Unfortunately, this year’s carnival of the absurd in no different – with the exception that it appears area residents are beginning to pay attention – and are increasingly screaming for justice when they see what Daytona Beach civic activist Ken Strickland accurately refers to as “corruption in plain sight.”
As a loyal member of the Barker’s View tribe, I naturally assume you are a ‘high-information’ voter – regardless of your political persuasion.
Well, this is where the rubber meets the road.
I don’t care if you’re a tree-hugging dirt worshiper, a flaming liberal or a meat-eating, knuckle-dragging uber-conservative – in this space we can all agree to disagree and remain supportive friends and neighbors.
The only thing I ask to secure your membership in this special salon of alternative opinion is this: VOTE.
I’m not going to tell you who or what to vote for or against – regular readers of this forum know my thoughts – all I am going to ask is that you take the time to participate in the most meaningful part of this process – do your ‘civic duty,’ as they say – and VOTE!
Take advantage of early voting while it lasts – or stand proud on election day and vote like your quality of life depends upon it. Because it does.
It’s time once again to turn a jaundiced eye toward the newsmakers of the day – the winners and losers – who, in my cynical opinion, either contributed to our quality of life, or detracted from it, in some significant way.
Let’s look at who tried to screw us – and who tried to save us – during the week that was.
Asshole: Volusia County Council
I recently jotted down my thoughts on the importance of creating a sense of ownership and buy-in to building strong communities.
My naive thought was that, following the upcoming election, our politicians – new and old – could work toward a goal of “whole community” decision-making and develop a process that engages the needs, wants and dreams of all stakeholders – not just those of our “Rich & Powerful.”

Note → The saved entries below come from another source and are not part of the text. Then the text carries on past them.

Lemma handle_fields f e :
  (types_details e = false → rf_description (request_handle f e).1 = rf_description f) ∧ rf_templateShown (request_handle f e).1 = rf_templateShown f ∧
  (rf_desks (request_handle f e).1 = rf_desks f ∨ rf_desks (request_handle f e).1 = Some (desks_read e)).
Proof.
  assert (rf_description (onSubmit f).1 = rf_description f ∧ rf_templateShown (onSubmit f).1 = rf_templateShown f ∧ rf_desks (onSubmit f).1 = rf_desks f) as Hs.
  { unfold onSubmit. destruct (chosen_type f); [|done]. by destruct (truthy _). }
  destruct e; cbn [request_handle types_details desks_read]; try (by split_and!; auto);
    try (destruct (bool_decide (is_Some (rf_raisedKey f))); by split_and!; auto).
  - destruct (bool_decide (is_Some (rf_raisedKey f))); [by split_and!; auto|]. destruct (search_on_page f); by split_and!; auto.
  - destruct (bool_decide (is_Some (rf_raisedKey f))); [by split_and!; auto|]. destruct (_ && _); [|by split_and!; auto]. destruct Hs as (?&?&?). by split_and!; auto.
  - destruct (bool_decide (is_Some (rf_raisedKey f))); [by split_and!; auto|]. destruct (_ && _); [|by split_and!; auto]. destruct Hs as (?&?&?). by split_and!; auto.
  - unfold raise_answered. destruct (_ !! i) as [[files|? ? ? ? ? ?|]|]; try (by split_and!; auto). pose proof (next_file_fields i key [] files 0 (length files) f) as (?&?&?).
    destruct (next_file _ _ _ _ _ _ _). cbn [fst] in *. by split_and!; auto.
  - unfold raise_answered. destruct (_ !! i) as [[files|? ? ? ? ? ?|]|]; by split_and!; auto.
  - unfold attach_answered. destruct (_ !! i) as [[files|key now rest names done_ total|]|]; try (by split_and!; auto).
    pose proof (next_file_fields i key (if ok then names else names ++ [pf_name now]) rest (S done_) total f) as (?&?&?). destruct (next_file _ _ _ _ _ _ _). cbn [fst] in *. by split_and!; auto.
Qed.

(** No type of the desks offers the text as its template. *)
Definition no_template (d : string) (desks : list PortalDesk) : Prop := Forall (fun desk => Forall (fun t => rt_detailsTemplate t ≠ d) (desk_requestTypes desk)) desks.

Lemma head_elem {A} (l : list A) x : head l = Some x → x ∈ l.
Proof. destruct l; [done|]. intros [= ->]. by left. Qed.

Lemma template_not d f : no_template d (default [] (rf_desks f)) → d ≠ EmptyString → template_of f ≠ d.
Proof.
  intros Hn Hd. unfold template_of. destruct (chosen_type f) as [t|] eqn:E; [|congruence]. assert (t ∈ offered_types f) as Ht.
  { unfold chosen_type in E. destruct (head (filter _ _)) eqn:E'; [|by apply head_elem]. injection E as ->. by apply head_elem, list_elem_of_filter in E' as [_ ?]. }
  unfold offered_types in Ht. destruct (the_desk f) as [desk|] eqn:Ed; [|by apply elem_of_nil in Ht]. assert (desk ∈ default [] (rf_desks f)) as Hin.
  { unfold the_desk in Ed. destruct (if truthy (rf_deskKey f) then _ else _); [|done]. by apply head_elem, list_elem_of_filter in Ed as [_ ?]. }
  unfold no_template in Hn. rewrite Forall_forall in Hn. specialize (Hn _ Hin). rewrite Forall_forall in Hn. by apply Hn.
Qed.

Definition request_steps (f : RequestForm) (events : list RequestEvent) : RequestForm := foldl (fun f e => (request_step f e).1) f events.

(** What a requester has typed into the details is never overwritten: unless it is
    itself the template of a type that is offered, it stays through every other event,
    whatever desk and type are chosen. *)
Lemma typed_details_stay f d events :
  trim d ≠ EmptyString → rf_raisedKey f = None → no_template d (default [] (rf_desks f)) → rf_templateShown f ≠ d →
  Forall (fun e => types_details e = false ∧ no_template d (desks_read e)) events →
  rf_description (request_steps (request_step f (DetailsTyped d)).1 events) = d.
Proof.
  intros Hd Hr Hn Hs He. set (P f := rf_description f = d ∧ rf_templateShown f ≠ d ∧ no_template d (default [] (rf_desks f))).
  assert (∀ g, P g → P (draw_form g)) as Hdraw.
  { intros g (H1 & H2 & H3). unfold draw_form. case_decide; [done|]. cbn. unfold prefillDetails. rewrite H1, !bool_decide_eq_false_2 by done.
    split_and!; [done| |done]. apply template_not; [done|]. intros ->. by apply Hd. }
  assert (P (request_step f (DetailsTyped d)).1) as H0.
  { unfold request_step. cbn [request_handle]. rewrite Hr. cbn. apply Hdraw. done. }
  assert (P (request_steps (request_step f (DetailsTyped d)).1 events)) as [H _]; [|exact H]. revert H0. generalize (request_step f (DetailsTyped d)).1 as g.
  induction He as [|e events [He1 He2] He IH]; intros g Hg; [done|]. cbn [request_steps foldl]. apply IH. destruct Hg as (H1 & H2 & H3).
  destruct (handle_fields g e) as (K1 & K2 & K3). unfold request_step. destruct (request_handle g e) as [g' notes]. cbn [fst] in *. apply Hdraw. split_and!.
  - rewrite K1; done.
  - by rewrite K2.
  - destruct K3 as [-> | ->]; [done|exact He2].
Qed.

(** ** Sending *)

Definition run_ended (r : Run) : Prop := r = run_over.

(** The files of the request asked for last. *)
Definition files_sent (notes : list PortalNote) : option (list PortalFile) := snd <$> last (raises notes).

(** Nothing of a request was made. *)
Record unsent (f : RequestForm) (notes : list PortalNote) : Prop := mkUnsent {
  us_raised : raised_keys notes = [];
  us_attached : attached notes = [];
  us_answers : file_answers notes = [];
  us_key : rf_raisedKey f = None;
  us_failed : rf_failed f = None;
  us_attaching : rf_attaching f = None;
}.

My head must be getting soft.
In Volusia County, elections are little more than annoying formalities – a legally mandated hurdle that our oligarchical ‘movers & shakers’ see as a hindrance – knowing well that the political process is nothing the right application of large sums of money can’t fix.
You and I – the voting public – are merely something to be manipulated with glossy mailers, ads and fancy signage, most of it paid for by special interests who lavish their hand-select candidates with massive campaign contributions in a perfectly legal quid pro quo scheme that results in a lucrative return on investment for those who can pay to play.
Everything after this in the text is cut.